6 Tips For On-Farm Research Success
Purdue University Extension Corn Specialist Bob Nielsen reveals 6 tips to get on-farm research right.
By Debbie Clayton & Marilyn Cummins | Photos By Purdue University
- Choose the treatments smartly by developing a simple, meaningful research question or hypothesis. Include a control or check treatment.
- Design the trial appropriately, relative to statistical soundness, including replicating and randomizing treatments. “If research is not your vocation, ask for help from those who conduct research for a living,” Nielsen says, whether university researchers, consulting agronomists or others.

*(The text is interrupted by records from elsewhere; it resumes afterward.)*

Lemma board_set_wrap rows cols b x y c :
  wf_board rows cols b -> 0 <= y < rows -> - cols <= x < 0 ->
  board_set b x y c = board_set b (cols + x) y c.
Proof.
  intros [Hl Hr] Hy Hx. unfold board_set.
  destruct (py_get_inb b y) as [row [Hrow Hg]]; [rewrite Hl, Z2Nat.id by lia; lia|].
  rewrite Hg. cbn [mbind result_bind].
  assert (length row = Z.to_nat cols) as Hlr
    by (apply Hr; eapply list_elem_of_lookup_2 in Hrow; by apply list_elem_of_In).
  assert (py_index (Z.of_nat (length row)) x = py_index (Z.of_nat (length row)) (cols + x)) as E
    by (rewrite Hlr, Z2Nat.id by lia; apply py_index_neg; lia).
  unfold py_set. rewrite E. reflexivity.
Qed.

Lemma register_nosink s x y h :
  wf s -> in_bounds (rows s) (cols s) x y = true ->
  exists s', register_attack s x y h false = Ok s' /\
    board_get (enemy_board s') x y = Ok (if h then Hit else Miss) /\
    (forall x' y', in_bounds (rows s) (cols s) x' y' = true -> (x', y') <> (x, y) ->
       board_get (enemy_board s') x' y' = board_get (enemy_board s) x' y').
Proof.
  intros [Hw _] Hb. destruct h.
  - destruct (board_set_spec _ _ _ x y Hit Hw Hb) as (b1 & H1 & Hw1 & Hg1).
    eexists. split.
    + unfold register_attack. rewrite H1. cbn [mbind result_bind].
      rewrite add_adjacent_targets_spec by exact Hw1. reflexivity.
    + cbn [enemy_board]. split.
      * rewrite Hg1 by exact Hb. destruct (coord_eqb_spec (x, y) (x, y)); congruence.
      * intros x' y' Hb' Hne. rewrite Hg1 by exact Hb'.
        destruct (coord_eqb_spec (x', y') (x, y)); [contradiction|reflexivity].
  - destruct (board_set_spec _ _ _ x y Miss Hw Hb) as (b1 & H1 & Hw1 & Hg1).
    exists (set_board s b1). split.
    + unfold register_attack. rewrite H1. reflexivity.
    + cbn [enemy_board set_board]. split.
      * rewrite Hg1 by exact Hb. destruct (coord_eqb_spec (x, y) (x, y)); congruence.
      * intros x' y' Hb' Hne. rewrite Hg1 by exact Hb'.
        destruct (coord_eqb_spec (x', y') (x, y)); [contradiction|reflexivity].
Qed.

(** C9 (amended): [register_attack] has no precondition checks; the only
    failure is Python's [IndexError] from indexing the board.  For a
    coordinate with [-cols <= x < cols] and [-rows <= y < rows] (every
    in-bounds cell, and the negative indices Python wraps around) it returns
    normally for every combination of flags; for any other coordinate it
    raises [IndexError].  A report that does not sink overwrites an in-bounds
    cell with [Hit] or [Miss] whatever its previous state, so re-reporting a
    resolved cell is accepted; a sink reported while every count is at most
    [0] returns normally and leaves [ships_dict] unchanged; a miss reported at
    a negative column in [[-cols, 0)] marks column [cols + x]. *)
Theorem register_attack_no_fail_fast :
  (forall s x y h k, wf s -> - cols s <= x < cols s -> - rows s <= y < rows s ->
     exists s', register_attack s x y h k = Ok s') /\
  (forall s x y h k, wf s -> 0 <= rows s -> 0 <= cols s ->
     ~ (- cols s <= x < cols s /\ - rows s <= y < rows s) ->
     register_attack s x y h k = Raise IndexError) /\
  (forall s x y h, wf s -> in_bounds (rows s) (cols s) x y = true ->
     exists s', register_attack s x y h false = Ok s' /\
       board_get (enemy_board s') x y = Ok (if h then Hit else Miss)) /\
  (forall s x y s', (forall k v, dict_get (ships_dict s) k = Some v -> v <= 0) ->
     register_attack s x y true true = Ok s' -> ships_dict s' = ships_dict s) /\
  (forall s x y, wf s -> 0 <= y < rows s -> - cols s <= x < 0 ->
     exists s', register_attack s x y false false = Ok s' /\
       board_get (enemy_board s') (cols s + x) y = Ok Miss).
Proof.
  split; [|split; [|split; [|split]]].
  - exact register_attack_total.
  - exact register_attack_out.
  - intros s x y h Hwf Hb. destruct (register_nosink s x y h Hwf Hb) as (s' & Hr & Hg & _). eauto.
  - intros s x y s' Hle Hr. destruct (register_ships s x y true true s' Hr) as [Hs _].
    specialize (Hs eq_refl).
    destruct (update_ships_dict_spec (ships_dict s)) as [[_ Hd]|(m & w & (Hm & Hw & _) & _)].
    + rewrite Hd in Hs. by injection Hs as ->.
    + specialize (Hle m w Hm). lia.
  - intros s x y [Hw _] Hy Hx.
    assert (Hb : in_bounds (rows s) (cols s) (cols s + x) y = true)
      by (apply in_bounds_spec; lia).
    destruct (board_set_spec _ _ _ (cols s + x) y Miss Hw Hb) as (b1 & H1 & _ & Hg1).
    exists (set_board s b1). split.
    + unfold register_attack. rewrite (board_set_wrap _ _ _ _ _ _ Hw Hy Hx), H1. reflexivity.
    + cbn [enemy_board set_board]. rewrite Hg1 by exact Hb.
      destruct (coord_eqb_spec (cols s + x, y) (cols s + x, y)); congruence.
Qed.

(** ** Evaluations on concrete inputs *)

(** C1 (divergence): [get_next_attack] pops at most one entry of the
    follow-up stack.  On a 1x5 board, after a hit at [(3, 0)] (which pushes
    [(4, 0)] then [(2, 0)]) and a miss at [(2, 0)], the stack still holds the
    unknown cell [(4, 0)] under the stale entry [(2, 0)]; the call pops
    [(2, 0)], finds it resolved, and returns the hunt cell [(0, 0)] instead of
    [(4, 0)], leaving [(4, 0)] on the stack. *)
Theorem next_attack_single_pop :
  exists s, (s1 ← register_attack (init 1 5 [(1, 1)]) 3 0 true false;
             register_attack s1 2 0 false false) = Ok s /\
    hit_stack s = [(4, 0); (2, 0)] /\
    unknown_at (enemy_board s) (4, 0) = true /\
    get_next_attack s = Ok (Some (0, 0), set_stack s [(4, 0)]).
Proof.
  exists (mkStrategy 1 5 [(1, 1)] [[Unknown; Unknown; Miss; Hit; Unknown]] [(4, 0); (2, 0)]).
  split; [vm_compute; reflexivity|]. split; [reflexivity|].
  split; vm_compute; reflexivity.
Qed.

(** Counterexample to C2 as stated: on a fresh 5x5 board a hit at [(2, 2)]
    pushes [(2,3)], [(3,2)], [(2,1)], [(1,2)], not [(3,2)], [(2,3)], [(1,2)],
    [(2,1)]; [(2, 1)] is still unknown, yet the next call returns [(1, 2)]. *)
Lemma hit_push_order_counterexample :
  exists s1, register_attack (init 5 5 [(1, 1)]) 2 2 true false = Ok s1 /\
    hit_stack s1 <> [(3, 2); (2, 3); (1, 2); (2, 1)] /\
    unknown_at (enemy_board s1) (2, 1) = true /\
    get_next_attack s1 = Ok (Some (1, 2), set_stack s1 [(2, 3); (3, 2); (2, 1)]).
Proof.
  eexists. split; [reflexivity|]. split; [vm_compute; discriminate|].
  split; vm_compute; reflexivity.
Qed.

(** Counterexample to C3 as stated: on a 1x2 board, a miss at [(1, 0)]
    followed by a sink at [(0, 0)] overwrites the [Miss] cell with
    [Eliminated]. *)
Lemma elimination_overwrites_miss :
  exists s1 s2, register_attack (init 1 2 [(1, 1)]) 1 0 false false = Ok s1 /\
    board_get (enemy_board s1) 1 0 = Ok Miss /\
    register_attack s1 0 0 true true = Ok s2 /\
    board_get (enemy_board s2) 1 0 = Ok Eliminated.
Proof.
  eexists. eexists. split; [reflexivity|]. split; [vm_compute; reflexivity|].
  split; [reflexivity|]. vm_compute. reflexivity.
Qed.

(** Counterexample to C4 as stated: on a 1x2 board, a hit at [(0, 0)] then a
    sink at [(1, 0)] give the ship set [{(0,0), (1,0)}] and the board
    [[Hit; Sunk]]: the earlier tile [(0, 0)] stays [Hit], and [(1, 0)], an
    unknown neighbour of [(0, 0)] before the call, is not [Eliminated]. *)
Lemma sink_leaves_earlier_hit :
  exists s1 s2 b2 T, register_attack (init 1 2 [(1, 1)]) 0 0 true false = Ok s1 /\
    register_attack s1 1 0 true true = Ok s2 /\
    unknown_at (enemy_board s1) (1, 0) = true /\
    sunk_board s1 1 0 = Ok b2 /\ ship_tiles_of b2 1 2 1 0 = Ok T /\
    In (0, 0) T /\ In (1, 0) T /\
    enemy_board s2 = [[Hit; Sunk]].
Proof.
  do 4 eexists. split; [reflexivity|]. split; [reflexivity|].
  split; [vm_compute; reflexivity|]. split; [reflexivity|]. split; [reflexivity|].
  vm_compute. split; [auto|]. split; [auto|]. reflexivity.
Qed.

(** Counterexample to C9 as stated: re-reporting the resolved cell [(0, 0)]
    as a hit returns normally and overwrites [Miss] with [Hit]; a sink
    reported while the only count is [0] returns normally, leaves the fleet
    as it was and still rewrites the board. *)
Lemma register_attack_accepts_bad_reports :
  exists s1 s2 s3, register_attack (init 1 2 [(1, 1)]) 0 0 false false = Ok s1 /\
    register_attack s1 0 0 true false = Ok s2 /\
    board_get (enemy_board s1) 0 0 = Ok Miss /\
    board_get (enemy_board s2) 0 0 = Ok Hit /\
    register_attack (init 1 2 [(1, 0)]) 0 0 true true = Ok s3 /\
    ships_dict s3 = [(1, 0)] /\ enemy_board s3 = [[Sunk; Eliminated]].
Proof.
  do 3 eexists. split; [reflexivity|]. split; [reflexivity|].
  split; [vm_compute; reflexivity|]. split; [vm_compute; reflexivity|].
  split; [reflexivity|]. split; vm_compute; reflexivity.
Qed.

(** ** Witnesses: the claims' theorems applied to concrete states *)

Lemma hit_pushes_neighbours_in_direction_order_witness :
  wf (init 5 5 [(1, 1)]) /\ in_bounds 5 5 2 2 = true /\
  exists s', register_attack (init 5 5 [(1, 1)]) 2 2 true false = Ok s' /\
    board_get (enemy_board s') 2 2 = Ok Hit /\
    hit_stack s' = [(2, 3); (3, 2); (2, 1); (1, 2)].
Proof.
  assert (Hw : wf (init 5 5 [(1, 1)])) by solve_wf.
  split; [exact Hw|]. split; [reflexivity|].
  destruct (proj1 hit_pushes_neighbours_in_direction_order _ 2 2 Hw eq_refl)
    as (s' & Hr & Hg & _ & Hst).
  exists s'. split; [exact Hr|]. split; [exact Hg|].
  rewrite Hst. clear Hst Hg. revert Hr. vm_compute. intros Hr. injection Hr as <-.
  reflexivity.
Defined.

Lemma elimination_spares_hit_and_sunk_witness :
  wf (mkStrategy 1 2 [(1, 1)] [[Unknown; Miss]] []) /\ in_bounds 1 2 0 0 = true /\
  register_attack (mkStrategy 1 2 [(1, 1)] [[Unknown; Miss]] []) 0 0 true true =
    Ok (mkStrategy 1 2 [(1, 0)] [[Sunk; Eliminated]] []) /\
  (board_get [[Unknown; Miss]] 1 0 = Ok Unknown \/ board_get [[Unknown; Miss]] 1 0 = Ok Miss \/
   board_get [[Unknown; Miss]] 1 0 = Ok Eliminated) /\
  board_get [[Unknown; Miss]] 1 0 = Ok Miss /\
  board_get [[Sunk; Eliminated]] 1 0 = Ok Eliminated.
Proof.
  assert (Hw : wf (mkStrategy 1 2 [(1, 1)] [[Unknown; Miss]] [])) by solve_wf.
  assert (Hr : register_attack (mkStrategy 1 2 [(1, 1)] [[Unknown; Miss]] []) 0 0 true true =
    Ok (mkStrategy 1 2 [(1, 0)] [[Sunk; Eliminated]] [])) by (vm_compute; reflexivity).
  assert (Hm : board_get [[Unknown; Miss]] 1 0 = Ok Miss) by (vm_compute; reflexivity).
  pose proof (elimination_spares_hit_and_sunk _ 0 0 _ Hw eq_refl Hr) as [Hall (b2 & T & Hb2 & _ & HTc & Hmiss)].
  split; [exact Hw|]. split; [reflexivity|]. split; [exact Hr|].
  split; [exact (proj1 (Hall 1 0 eq_refl) (eq_refl (Ok Eliminated)))|]. split; [exact Hm|].
  apply (Hmiss 1 0 eq_refl); [discriminate|exact Hm|].
  exists (0, 0). split; [|vm_compute; auto].
  vm_compute in Hb2. injection Hb2 as <-. apply HTc. apply conn_start. vm_compute. reflexivity.
Defined.

Lemma sink_perimeter_and_tiles_witness :
  wf (mkStrategy 1 2 [(1, 1)] [[Hit; Unknown]] [(1, 0)]) /\ in_bounds 1 2 1 0 = true /\
  register_attack (mkStrategy 1 2 [(1, 1)] [[Hit; Unknown]] [(1, 0)]) 1 0 true true =
    Ok (mkStrategy 1 2 [(1, 0)] [[Hit; Sunk]] [(1, 0)]) /\
  board_get [[Hit; Sunk]] 1 0 = Ok Sunk /\
  exists b2 T, ship_tiles_of b2 1 2 1 0 = Ok T /\
    (forall t, In t T -> t <> (1, 0) ->
       board_get [[Hit; Sunk]] (fst t) (snd t) = board_get [[Hit; Unknown]] (fst t) (snd t)).
Proof.
  assert (Hw : wf (mkStrategy 1 2 [(1, 1)] [[Hit; Unknown]] [(1, 0)])) by solve_wf.
  assert (Hr : register_attack (mkStrategy 1 2 [(1, 1)] [[Hit; Unknown]] [(1, 0)]) 1 0 true true =
    Ok (mkStrategy 1 2 [(1, 0)] [[Hit; Sunk]] [(1, 0)])) by (vm_compute; reflexivity).
  split; [exact Hw|]. split; [reflexivity|]. split; [exact Hr|].
  destruct (sink_perimeter_and_tiles _ 1 0 _ Hw eq_refl Hr)
    as (b2 & T & _ & HT & _ & Hs & Hk).
  split; [exact Hs|]. exists b2, T. split; [exact HT|].
  intros t Ht Hne. exact (proj1 (Hk t Ht Hne)).
Defined.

- To avoid having to abandon test plots, pay faithful attention to detail throughout the whole season, because things can go wrong pretty easily. That goes for establishing the treatments, conducting the trial, collecting data and harvesting. Double-check the math, equipment settings and the condition of row units or nozzles that could malfunction.

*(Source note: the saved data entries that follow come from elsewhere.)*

(** * spotuify: the local OAuth authorization-code flow

    A shallow embedding of [src/spotuify/api/auth.py]: the callback handler
    [CallbackHandler.do_GET] and the orchestrator [SpotifyAuth]
    ([_get_oauth], [get_cached_token], [authenticate], [logout]).

    The Python code mutates class attributes, a file, a socket and calls
    user hooks; here all of that is one explicit [World] threaded through a
    small state-and-exception monad [Flow].  The wrapped libraries
    (urllib.parse, spotipy's token endpoint calls) are parameters, collected
    in the record [Library]. *)

From Stdlib Require Import ZArith List Lia Ascii String.
From stdpp Require Import base gmap sets list strings pretty.

Local Open Scope Z_scope.
Local Open Scope string_scope.
Local Open Scope list_scope.

(** ** Data *)

(** The token dictionary spotipy hands out and caches (five keys, hence a
    non-empty and truthy dict). *)
Record TokenInfo := mkTokenInfo {
  access_token : string;
  refresh_token : string;
  token_type : string;
  scope : string;
  expires_at : Z
}.

(** What a path of the file system may hold: a readable token record, or
    bytes that do not parse as one. *)
Inductive file :=
| TokenFile (t : TokenInfo)
| Garbage (raw : string).

(** [Config]: the properties of [utils/config.py] the flow reads. *)
Record Config := mkConfig {
  client_id : string;
  client_secret : string;
  redirect_uri : string;
  scopes : string;
  token_cache_path : string
}.

(** The [SpotifyOAuth] object is determined by its constructor arguments
    ([open_browser] is always [False]). *)
Record SpotifyOAuth := mkSpotifyOAuth {
  oa_client_id : string;
  oa_client_secret : string;
  oa_redirect_uri : string;
  oa_scope : string;
  oa_cache_path : string
}.

(** A library call either returns or raises; an exception is kept as its
    message, which is all the flow ever uses ([str(e)]). *)
Inductive Result (A : Type) :=
| Ok (a : A)
| Err (msg : string).
Arguments Ok {A} a.
Arguments Err {A} msg.

(** The wrapped libraries.  [parse_query path] stands for
    [parse_qs(urlparse(path).query)]: every key present is mapped to the
    non-empty list of its values, kept as first value and rest, so
    [params[k][0]] is the first component. *)
Record Library := mkLibrary {
  urlparse_port : string -> option Z;
  parse_query : string -> gmap string (string * list string);
  is_token_expired : TokenInfo -> bool;
  refresh_access_token : string -> Result TokenInfo;
  get_access_token : string -> Result TokenInfo;
  get_authorize_url : SpotifyOAuth -> string
}.

(** Body of an HTTP answer; the HTML text is presentation only. *)
Inductive Body :=
| SuccessPage
| FailurePage (reason : string)
| EmptyBody.

Record Response := mkResponse {
  status : Z;
  headers : list (string * string);
  body : Body
}.

(** Class attributes of [CallbackHandler]: the result mailbox. *)
Module CallbackHandler.
Record t := mk {
  auth_code : option string;
  error : option string
}.
Definition empty : t := {| auth_code := None; error := None |}.
End CallbackHandler.

(** What one call of [server.handle_request()] meets: nothing before
    [server.timeout] seconds have passed, or a GET request ([do_GET] is the
    only method the handler defines). *)
Inductive Inbound :=
| NoRequest
| Get (path : string).

(** Observable calls, in the order they happen. *)
Inductive Effect :=
| EBind (port : Z)
| EClose (port : Z)
| EOpenBrowser (url : string)
| EOnWaiting
| EOnSuccess
| EOnError (reason : string)
| ERespond (r : Response)
| EExchange (code : string)
| ERefresh (rt : string).

Record World := mkWorld {
  fs : gmap string file;            (* files by path *)
  bound : gset Z;                   (* localhost ports in use *)
  handler : CallbackHandler.t;      (* CallbackHandler.auth_code / .error *)
  _oauth : option SpotifyOAuth;     (* self._oauth *)
  inbound : nat -> Inbound;         (* what the n-th handle_request meets *)
  accepted : nat;                   (* handle_request calls so far *)
  waited : Z;                       (* seconds spent in timed-out accepts *)
  trace : list Effect
}.

Definition set_fs (f : gmap string file) (w : World) : World :=
  mkWorld f (bound w) (handler w) (_oauth w) (inbound w) (accepted w) (waited w) (trace w).
Definition set_bound (b : gset Z) (w : World) : World :=
  mkWorld (fs w) b (handler w) (_oauth w) (inbound w) (accepted w) (waited w) (trace w).
Definition set_handler (h : CallbackHandler.t) (w : World) : World :=
  mkWorld (fs w) (bound w) h (_oauth w) (inbound w) (accepted w) (waited w) (trace w).
Definition set_oauth (o : option SpotifyOAuth) (w : World) : World :=
  mkWorld (fs w) (bound w) (handler w) o (inbound w) (accepted w) (waited w) (trace w).
Definition next_accept (secs : Z) (w : World) : World :=
  mkWorld (fs w) (bound w) (handler w) (_oauth w) (inbound w) (S (accepted w))
          (waited w + secs) (trace w).
Definition log (e : Effect) (w : World) : World :=
  mkWorld (fs w) (bound w) (handler w) (_oauth w) (inbound w) (accepted w) (waited w)
          (trace w ++ [e]).

(** ** The monad: state, exceptions, and the accept loop's fuel *)

Inductive Outcome (A : Type) :=
| Returned (a : A) (w : World)
| Raised (exc : string) (w : World)
| Waiting (w : World).   (* still inside the accept loop when the fuel ran out *)
Arguments Returned {A} a w.
Arguments Raised {A} exc w.
Arguments Waiting {A} w.

Definition world_of {A} (o : Outcome A) : World :=
  match o with Returned _ w | Raised _ w | Waiting w => w end.

Definition Flow (A : Type) : Type := World -> Outcome A.

Definition ret {A} (a : A) : Flow A := fun w => Returned a w.
Definition raise {A} (exc : string) : Flow A := fun w => Raised exc w.
Definition bind {A B} (m : Flow A) (k : A -> Flow B) : Flow B :=
  fun w => match m w with
           | Returned a w' => k a w'
           | Raised exc w' => Raised exc w'
           | Waiting w' => Waiting w'
           end.
Definition try_except {A} (m : Flow A) (h : string -> Flow A) : Flow A :=
  fun w => match m w with
           | Raised exc w' => h exc w'
           | o => o
           end.
Definition read {A} (f : World -> A) : Flow A := fun w => Returned (f w) w.
Definition update (f : World -> World) : Flow unit := fun w => Returned tt (f w).
Definition emit (e : Effect) : Flow unit := update (log e).

Declare Scope flow_scope.
Delimit Scope flow_scope with flow.
Notation "x <- m ;; k" := (bind m (fun x => k))
  (at level 100, m at next level, right associativity) : flow_scope.
Notation "m ;; k" := (bind m (fun _ => k))
  (at level 100, right associativity) : flow_scope.
Local Open Scope flow_scope.

(** Python truthiness of [str | None]. *)
Definition truthy (s : option string) : bool :=
  match s with
  | Some v => negb (String.eqb v "")
  | None => false
  end.

(** A hook argument: [true] when a callable was passed.  Here a hook that
    is called is recorded and returns; hooks that raise are in [Fallible]
    below. *)
Record Hooks := mkHooks {
  on_waiting : bool;
  on_success : bool;
  on_error : bool
}.

Definition call_hook (given : bool) (e : Effect) : Flow unit :=
  if given then emit e else ret tt.

(** ** os *)

Definition os_path_exists (path : string) : Flow bool :=
  read (fun w => bool_decide (is_Some (fs w !! path))).

Definition os_remove (path : string) : Flow unit :=
  fun w => match fs w !! path with
           | Some _ => Returned tt (set_fs (delete path (fs w)) w)
           | None => Raised "FileNotFoundError" w
           end.

(** ** http.server *)

Record Server := mkServer {
  server_port : Z;
  timeout : Z
}.

(** [HTTPServer(("localhost", port), CallbackHandler)] binds at once. *)
Definition HTTPServer (port : Z) : Flow Z :=
  emit (EBind port) ;;
  b <- read bound ;;
  if decide (port ∈ b)
  then raise "OSError: [Errno 98] Address already in use"
  else update (set_bound ({[port]} ∪ b)) ;; ret port.

Definition server_close (server : Server) : Flow unit :=
  emit (EClose (server_port server)) ;;
  b <- read bound ;;
  update (set_bound (b ∖ {[server_port server]})).

Section Auth.

Variable lib : Library.
Variable config : Config.

(** ** [CallbackHandler.do_GET] *)
Definition do_GET (h : CallbackHandler.t) (path : string)
  : CallbackHandler.t * Response :=
  let params := parse_query lib path in
  match params !! "code" with
  | Some vs =>
      (CallbackHandler.mk (Some (fst vs)) (CallbackHandler.error h),
       mkResponse 200 [("Content-type", "text/html")] SuccessPage)
  | None =>
      match params !! "error" with
      | Some vs =>
          (CallbackHandler.mk (CallbackHandler.auth_code h) (Some (fst vs)),
           mkResponse 400 [("Content-type", "text/html")] (FailurePage (fst vs)))
      | None => (h, mkResponse 400 [] EmptyBody)
      end
  end.

(** [server.handle_request()]: wait up to [server.timeout] seconds for one
    request; on a timeout [handle_timeout()] does nothing and the call
    returns. *)
Definition handle_request (server : Server) (w : World) : World :=
  match inbound w (accepted w) with
  | NoRequest => next_accept (timeout server) w
  | Get path =>
      let hr := do_GET (handler w) path in
      log (ERespond (snd hr)) (set_handler (fst hr) (next_accept 0 w))
  end.

(** [while CallbackHandler.auth_code is None and CallbackHandler.error is
    None: server.handle_request()] *)
Fixpoint wait_for_callback (fuel : nat) (server : Server) : Flow unit :=
  fun w =>
    match CallbackHandler.auth_code (handler w), CallbackHandler.error (handler w) with
    | None, None =>
        match fuel with
        | O => Waiting w
        | S fuel' => wait_for_callback fuel' server (handle_request server w)
        end
    | _, _ => Returned tt w
    end.

(** ** spotipy's [SpotifyOAuth] methods, on top of [Library] *)

(** Reads the cache file; an absent or unreadable file is a miss. *)
Definition oauth_get_cached_token (oauth : SpotifyOAuth) : Flow (option TokenInfo) :=
  read (fun w => match fs w !! oa_cache_path oauth with
                 | Some (TokenFile t) => Some t
                 | _ => None
                 end).

Definition save_token (oauth : SpotifyOAuth) (t : TokenInfo) : Flow unit :=
  update (fun w => set_fs (<[oa_cache_path oauth := TokenFile t]> (fs w)) w).

(** A successful refresh or exchange rewrites the cache file. *)
Definition oauth_refresh_access_token (oauth : SpotifyOAuth) (rt : string)
  : Flow TokenInfo :=
  emit (ERefresh rt) ;;
  match refresh_access_token lib rt with
  | Ok t => save_token oauth t ;; ret t
  | Err msg => raise msg
  end.

Definition oauth_get_access_token (oauth : SpotifyOAuth) (code : string)
  : Flow TokenInfo :=
  emit (EExchange code) ;;
  match get_access_token lib code with
  | Ok t => save_token oauth t ;; ret t
  | Err msg => raise msg
  end.

(** ** [SpotifyAuth] *)

Definition new_oauth : SpotifyOAuth :=
  mkSpotifyOAuth (client_id config) (client_secret config) (redirect_uri config)
                 (scopes config) (token_cache_path config).

Definition _get_oauth : Flow SpotifyOAuth :=
  o <- read _oauth ;;
  match o with
  | Some oauth => ret oauth
  | None => update (set_oauth (Some new_oauth)) ;; ret new_oauth
  end.

Definition get_cached_token : Flow (option TokenInfo) :=
  oauth <- _get_oauth ;;
  token_info <- oauth_get_cached_token oauth ;;
  match token_info with
  | Some t =>
      if is_token_expired lib t
      then t' <- oauth_refresh_access_token oauth (refresh_token t) ;; ret (Some t')
      else ret (Some t)
  | None => ret None
  end.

- Take plenty of notes through the season, especially about weather events, pests and oddities in the field that could cause “noise” in the data. Take advantage of aerial images for visual evidence of human error, as well as stress areas caused by soil variations, insect damage, herbicide injury or weather.

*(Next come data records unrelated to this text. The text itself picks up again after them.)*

(** * Mission coordination core of [scripts/server_ai_model.py]

    A shallow embedding of the Flask handlers that share the module-level
    state ([MISSION_STATE], [LAST_STATUS], [CURRENT_MISSION_ID], [MISSIONS],
    [CONTROL_COMMAND], [LAST_TERMINAL_STATUS]) and of the helpers they call,
    followed by the properties of the mission state machine, of the one-shot
    command registers and of the read-only views.

    Conventions of the embedding:
    - a Python [dict] is an association list in insertion order with unique
      keys ([dict_get], [dict_set], [dict_setdefault]);
    - the telemetry payloads are Python objects that are shared between
      [LAST_STATUS] and [mission["last_status"]]: they live in a [heap] of
      dicts and are named by their address;
    - a handler is a computation in a state-and-exception monad: it returns
      the new module state together with either a response or the Python
      exception that escaped it;
    - [datetime.now()] and [uuid.uuid4()] are inputs of the handlers that
      call them. *)

From Stdlib Require Import ZArith List String Ascii Bool Lia.
From Stdlib Require Import Floats.SpecFloat.
From stdpp Require Import base option list sorting strings gmap.

Local Open Scope string_scope.
Local Open Scope Z_scope.
Local Open Scope list_scope.
Local Set Warnings "-register-all".

(** ** JSON values, as [request.get_json] produces them *)

Inductive jvalue : Type :=
| JNull
| JBool (b : bool)
| JInt (z : Z)
| JFloat (f : spec_float)
| JStr (s : string)
| JArr (l : list jvalue)
| JObj (d : list (string * jvalue)).

(** A payload dict: keys in insertion order. *)
Abbreviation dict := (list (string * jvalue)).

- Before you harvest, check the accuracy of grain moisture meters. Calibrate the yield monitor, grain moisture sensors and vibration settings on the combine to the grain conditions of the field. Then triple-check the yield-monitor settings, and harvest carefully.
- Don’t skip the step of processing or “cleaning” yield data to remove anomalies before analyzing the results of the trial. Again, ask for help with analysis if needed.